Exercise objective
Repeat the records. Keep every word and mark exactly as it is.

Excerpted records
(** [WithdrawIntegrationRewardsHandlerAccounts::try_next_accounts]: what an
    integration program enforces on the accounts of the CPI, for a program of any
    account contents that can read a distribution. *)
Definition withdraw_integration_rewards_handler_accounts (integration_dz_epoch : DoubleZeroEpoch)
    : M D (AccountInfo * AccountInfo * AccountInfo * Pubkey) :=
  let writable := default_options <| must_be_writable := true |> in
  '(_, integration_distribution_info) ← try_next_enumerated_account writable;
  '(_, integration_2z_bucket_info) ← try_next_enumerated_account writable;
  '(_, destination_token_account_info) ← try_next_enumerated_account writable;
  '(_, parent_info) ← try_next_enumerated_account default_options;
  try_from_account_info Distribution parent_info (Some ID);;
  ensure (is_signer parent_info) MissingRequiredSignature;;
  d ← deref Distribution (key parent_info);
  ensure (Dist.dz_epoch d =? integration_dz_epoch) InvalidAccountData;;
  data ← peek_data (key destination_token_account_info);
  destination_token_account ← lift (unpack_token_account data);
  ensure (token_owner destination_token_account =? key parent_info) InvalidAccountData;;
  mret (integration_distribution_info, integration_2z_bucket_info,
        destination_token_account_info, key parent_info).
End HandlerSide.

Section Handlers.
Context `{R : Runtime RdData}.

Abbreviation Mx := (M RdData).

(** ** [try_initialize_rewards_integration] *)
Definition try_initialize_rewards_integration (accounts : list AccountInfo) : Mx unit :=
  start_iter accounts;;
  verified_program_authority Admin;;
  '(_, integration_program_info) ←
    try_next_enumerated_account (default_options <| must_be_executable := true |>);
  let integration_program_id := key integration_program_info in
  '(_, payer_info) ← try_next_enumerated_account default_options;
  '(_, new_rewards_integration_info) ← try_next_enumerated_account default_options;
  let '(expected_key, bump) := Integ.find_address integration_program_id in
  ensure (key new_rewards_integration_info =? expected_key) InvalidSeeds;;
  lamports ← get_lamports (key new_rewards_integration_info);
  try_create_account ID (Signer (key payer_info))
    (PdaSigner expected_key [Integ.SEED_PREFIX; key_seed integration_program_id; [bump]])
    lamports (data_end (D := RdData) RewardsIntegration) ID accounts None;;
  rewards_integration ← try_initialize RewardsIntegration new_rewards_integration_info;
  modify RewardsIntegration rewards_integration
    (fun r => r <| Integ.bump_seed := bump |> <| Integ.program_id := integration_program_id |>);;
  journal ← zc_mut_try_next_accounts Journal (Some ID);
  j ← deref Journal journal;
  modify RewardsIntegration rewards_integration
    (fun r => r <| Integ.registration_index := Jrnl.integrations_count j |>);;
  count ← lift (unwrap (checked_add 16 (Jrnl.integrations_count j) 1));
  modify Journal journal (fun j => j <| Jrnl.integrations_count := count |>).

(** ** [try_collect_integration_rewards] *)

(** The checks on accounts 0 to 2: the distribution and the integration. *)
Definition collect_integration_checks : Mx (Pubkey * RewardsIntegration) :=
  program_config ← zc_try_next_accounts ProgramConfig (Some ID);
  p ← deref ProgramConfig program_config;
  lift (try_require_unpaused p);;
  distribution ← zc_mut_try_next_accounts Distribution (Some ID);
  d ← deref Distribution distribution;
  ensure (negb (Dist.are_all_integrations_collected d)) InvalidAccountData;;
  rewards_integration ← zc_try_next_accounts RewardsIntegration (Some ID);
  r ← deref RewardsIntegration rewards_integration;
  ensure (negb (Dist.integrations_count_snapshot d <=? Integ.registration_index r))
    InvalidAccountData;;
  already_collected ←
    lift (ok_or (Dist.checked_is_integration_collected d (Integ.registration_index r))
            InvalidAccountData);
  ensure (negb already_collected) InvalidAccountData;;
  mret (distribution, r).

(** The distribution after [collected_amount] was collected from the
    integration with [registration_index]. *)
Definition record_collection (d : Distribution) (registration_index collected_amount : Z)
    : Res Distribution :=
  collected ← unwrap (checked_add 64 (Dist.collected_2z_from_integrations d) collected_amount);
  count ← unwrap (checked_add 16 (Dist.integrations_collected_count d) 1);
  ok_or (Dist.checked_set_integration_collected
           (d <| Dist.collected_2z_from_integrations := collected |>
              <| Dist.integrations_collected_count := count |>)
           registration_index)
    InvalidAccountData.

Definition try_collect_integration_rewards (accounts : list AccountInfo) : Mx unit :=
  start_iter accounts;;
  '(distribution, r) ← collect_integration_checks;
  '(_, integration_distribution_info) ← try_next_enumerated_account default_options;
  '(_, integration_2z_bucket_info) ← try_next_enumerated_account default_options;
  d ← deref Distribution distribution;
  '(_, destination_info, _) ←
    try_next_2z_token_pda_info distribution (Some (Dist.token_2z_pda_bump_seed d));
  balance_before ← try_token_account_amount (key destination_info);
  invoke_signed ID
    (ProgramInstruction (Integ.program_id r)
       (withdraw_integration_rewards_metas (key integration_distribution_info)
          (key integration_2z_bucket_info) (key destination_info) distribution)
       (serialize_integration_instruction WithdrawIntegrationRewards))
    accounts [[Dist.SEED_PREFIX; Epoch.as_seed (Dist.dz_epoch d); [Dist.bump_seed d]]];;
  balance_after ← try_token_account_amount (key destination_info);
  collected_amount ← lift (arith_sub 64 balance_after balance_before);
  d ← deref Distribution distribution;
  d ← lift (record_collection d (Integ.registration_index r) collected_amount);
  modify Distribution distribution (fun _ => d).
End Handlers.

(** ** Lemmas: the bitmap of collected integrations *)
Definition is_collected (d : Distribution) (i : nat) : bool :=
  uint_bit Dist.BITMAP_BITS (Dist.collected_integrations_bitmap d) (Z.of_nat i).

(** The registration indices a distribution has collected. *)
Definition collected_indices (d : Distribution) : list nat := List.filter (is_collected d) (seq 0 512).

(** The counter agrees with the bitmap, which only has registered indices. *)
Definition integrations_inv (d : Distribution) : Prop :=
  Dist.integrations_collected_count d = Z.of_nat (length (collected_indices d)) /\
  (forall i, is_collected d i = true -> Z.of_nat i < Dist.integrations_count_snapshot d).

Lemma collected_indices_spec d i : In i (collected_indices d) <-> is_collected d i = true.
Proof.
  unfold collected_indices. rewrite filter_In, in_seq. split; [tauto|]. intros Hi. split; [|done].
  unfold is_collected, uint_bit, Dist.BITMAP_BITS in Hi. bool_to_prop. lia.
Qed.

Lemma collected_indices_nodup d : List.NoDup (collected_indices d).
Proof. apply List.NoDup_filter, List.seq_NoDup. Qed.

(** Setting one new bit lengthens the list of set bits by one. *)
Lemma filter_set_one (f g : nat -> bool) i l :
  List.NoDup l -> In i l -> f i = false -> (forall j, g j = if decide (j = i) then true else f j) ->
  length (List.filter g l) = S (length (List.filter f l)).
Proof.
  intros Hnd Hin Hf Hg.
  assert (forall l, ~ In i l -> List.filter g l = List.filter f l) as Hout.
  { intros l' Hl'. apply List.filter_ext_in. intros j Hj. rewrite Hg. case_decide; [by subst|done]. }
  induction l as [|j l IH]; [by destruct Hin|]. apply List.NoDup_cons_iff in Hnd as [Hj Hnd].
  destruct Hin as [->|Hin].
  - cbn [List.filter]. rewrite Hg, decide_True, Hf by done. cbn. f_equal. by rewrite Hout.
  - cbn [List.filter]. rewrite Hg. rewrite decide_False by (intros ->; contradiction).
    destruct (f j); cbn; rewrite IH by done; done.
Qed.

The answer
(** [WithdrawIntegrationRewardsHandlerAccounts::try_next_accounts]: what an
    integration program enforces on the accounts of the CPI, for a program of any
    account contents that can read a distribution. *)
Definition withdraw_integration_rewards_handler_accounts (integration_dz_epoch : DoubleZeroEpoch)
    : M D (AccountInfo * AccountInfo * AccountInfo * Pubkey) :=
  let writable := default_options <| must_be_writable := true |> in
  '(_, integration_distribution_info) ← try_next_enumerated_account writable;
  '(_, integration_2z_bucket_info) ← try_next_enumerated_account writable;
  '(_, destination_token_account_info) ← try_next_enumerated_account writable;
  '(_, parent_info) ← try_next_enumerated_account default_options;
  try_from_account_info Distribution parent_info (Some ID);;
  ensure (is_signer parent_info) MissingRequiredSignature;;
  d ← deref Distribution (key parent_info);
  ensure (Dist.dz_epoch d =? integration_dz_epoch) InvalidAccountData;;
  data ← peek_data (key destination_token_account_info);
  destination_token_account ← lift (unpack_token_account data);
  ensure (token_owner destination_token_account =? key parent_info) InvalidAccountData;;
  mret (integration_distribution_info, integration_2z_bucket_info,
        destination_token_account_info, key parent_info).
End HandlerSide.

Section Handlers.
Context `{R : Runtime RdData}.

Abbreviation Mx := (M RdData).

(** ** [try_initialize_rewards_integration] *)
Definition try_initialize_rewards_integration (accounts : list AccountInfo) : Mx unit :=
  start_iter accounts;;
  verified_program_authority Admin;;
  '(_, integration_program_info) ←
    try_next_enumerated_account (default_options <| must_be_executable := true |>);
  let integration_program_id := key integration_program_info in
  '(_, payer_info) ← try_next_enumerated_account default_options;
  '(_, new_rewards_integration_info) ← try_next_enumerated_account default_options;
  let '(expected_key, bump) := Integ.find_address integration_program_id in
  ensure (key new_rewards_integration_info =? expected_key) InvalidSeeds;;
  lamports ← get_lamports (key new_rewards_integration_info);
  try_create_account ID (Signer (key payer_info))
    (PdaSigner expected_key [Integ.SEED_PREFIX; key_seed integration_program_id; [bump]])
    lamports (data_end (D := RdData) RewardsIntegration) ID accounts None;;
  rewards_integration ← try_initialize RewardsIntegration new_rewards_integration_info;
  modify RewardsIntegration rewards_integration
    (fun r => r <| Integ.bump_seed := bump |> <| Integ.program_id := integration_program_id |>);;
  journal ← zc_mut_try_next_accounts Journal (Some ID);
  j ← deref Journal journal;
  modify RewardsIntegration rewards_integration
    (fun r => r <| Integ.registration_index := Jrnl.integrations_count j |>);;
  count ← lift (unwrap (checked_add 16 (Jrnl.integrations_count j) 1));
  modify Journal journal (fun j => j <| Jrnl.integrations_count := count |>).

(** ** [try_collect_integration_rewards] *)

(** The checks on accounts 0 to 2: the distribution and the integration. *)
Definition collect_integration_checks : Mx (Pubkey * RewardsIntegration) :=
  program_config ← zc_try_next_accounts ProgramConfig (Some ID);
  p ← deref ProgramConfig program_config;
  lift (try_require_unpaused p);;
  distribution ← zc_mut_try_next_accounts Distribution (Some ID);
  d ← deref Distribution distribution;
  ensure (negb (Dist.are_all_integrations_collected d)) InvalidAccountData;;
  rewards_integration ← zc_try_next_accounts RewardsIntegration (Some ID);
  r ← deref RewardsIntegration rewards_integration;
  ensure (negb (Dist.integrations_count_snapshot d <=? Integ.registration_index r))
    InvalidAccountData;;
  already_collected ←
    lift (ok_or (Dist.checked_is_integration_collected d (Integ.registration_index r))
            InvalidAccountData);
  ensure (negb already_collected) InvalidAccountData;;
  mret (distribution, r).

(** The distribution after [collected_amount] was collected from the
    integration with [registration_index]. *)
Definition record_collection (d : Distribution) (registration_index collected_amount : Z)
    : Res Distribution :=
  collected ← unwrap (checked_add 64 (Dist.collected_2z_from_integrations d) collected_amount);
  count ← unwrap (checked_add 16 (Dist.integrations_collected_count d) 1);
  ok_or (Dist.checked_set_integration_collected
           (d <| Dist.collected_2z_from_integrations := collected |>
              <| Dist.integrations_collected_count := count |>)
           registration_index)
    InvalidAccountData.

Definition try_collect_integration_rewards (accounts : list AccountInfo) : Mx unit :=
  start_iter accounts;;
  '(distribution, r) ← collect_integration_checks;
  '(_, integration_distribution_info) ← try_next_enumerated_account default_options;
  '(_, integration_2z_bucket_info) ← try_next_enumerated_account default_options;
  d ← deref Distribution distribution;
  '(_, destination_info, _) ←
    try_next_2z_token_pda_info distribution (Some (Dist.token_2z_pda_bump_seed d));
  balance_before ← try_token_account_amount (key destination_info);
  invoke_signed ID
    (ProgramInstruction (Integ.program_id r)
       (withdraw_integration_rewards_metas (key integration_distribution_info)
          (key integration_2z_bucket_info) (key destination_info) distribution)
       (serialize_integration_instruction WithdrawIntegrationRewards))
    accounts [[Dist.SEED_PREFIX; Epoch.as_seed (Dist.dz_epoch d); [Dist.bump_seed d]]];;
  balance_after ← try_token_account_amount (key destination_info);
  collected_amount ← lift (arith_sub 64 balance_after balance_before);
  d ← deref Distribution distribution;
  d ← lift (record_collection d (Integ.registration_index r) collected_amount);
  modify Distribution distribution (fun _ => d).
End Handlers.

(** ** Lemmas: the bitmap of collected integrations *)
Definition is_collected (d : Distribution) (i : nat) : bool :=
  uint_bit Dist.BITMAP_BITS (Dist.collected_integrations_bitmap d) (Z.of_nat i).

(** The registration indices a distribution has collected. *)
Definition collected_indices (d : Distribution) : list nat := List.filter (is_collected d) (seq 0 512).

(** The counter agrees with the bitmap, which only has registered indices. *)
Definition integrations_inv (d : Distribution) : Prop :=
  Dist.integrations_collected_count d = Z.of_nat (length (collected_indices d)) /\
  (forall i, is_collected d i = true -> Z.of_nat i < Dist.integrations_count_snapshot d).

Lemma collected_indices_spec d i : In i (collected_indices d) <-> is_collected d i = true.
Proof.
  unfold collected_indices. rewrite filter_In, in_seq. split; [tauto|]. intros Hi. split; [|done].
  unfold is_collected, uint_bit, Dist.BITMAP_BITS in Hi. bool_to_prop. lia.
Qed.

Lemma collected_indices_nodup d : List.NoDup (collected_indices d).
Proof. apply List.NoDup_filter, List.seq_NoDup. Qed.

(** Setting one new bit lengthens the list of set bits by one. *)
Lemma filter_set_one (f g : nat -> bool) i l :
  List.NoDup l -> In i l -> f i = false -> (forall j, g j = if decide (j = i) then true else f j) ->
  length (List.filter g l) = S (length (List.filter f l)).
Proof.
  intros Hnd Hin Hf Hg.
  assert (forall l, ~ In i l -> List.filter g l = List.filter f l) as Hout.
  { intros l' Hl'. apply List.filter_ext_in. intros j Hj. rewrite Hg. case_decide; [by subst|done]. }
  induction l as [|j l IH]; [by destruct Hin|]. apply List.NoDup_cons_iff in Hnd as [Hj Hnd].
  destruct Hin as [->|Hin].
  - cbn [List.filter]. rewrite Hg, decide_True, Hf by done. cbn. f_equal. by rewrite Hout.
  - cbn [List.filter]. rewrite Hg. rewrite decide_False by (intros ->; contradiction).
    destruct (f j); cbn; rewrite IH by done; done.
Qed.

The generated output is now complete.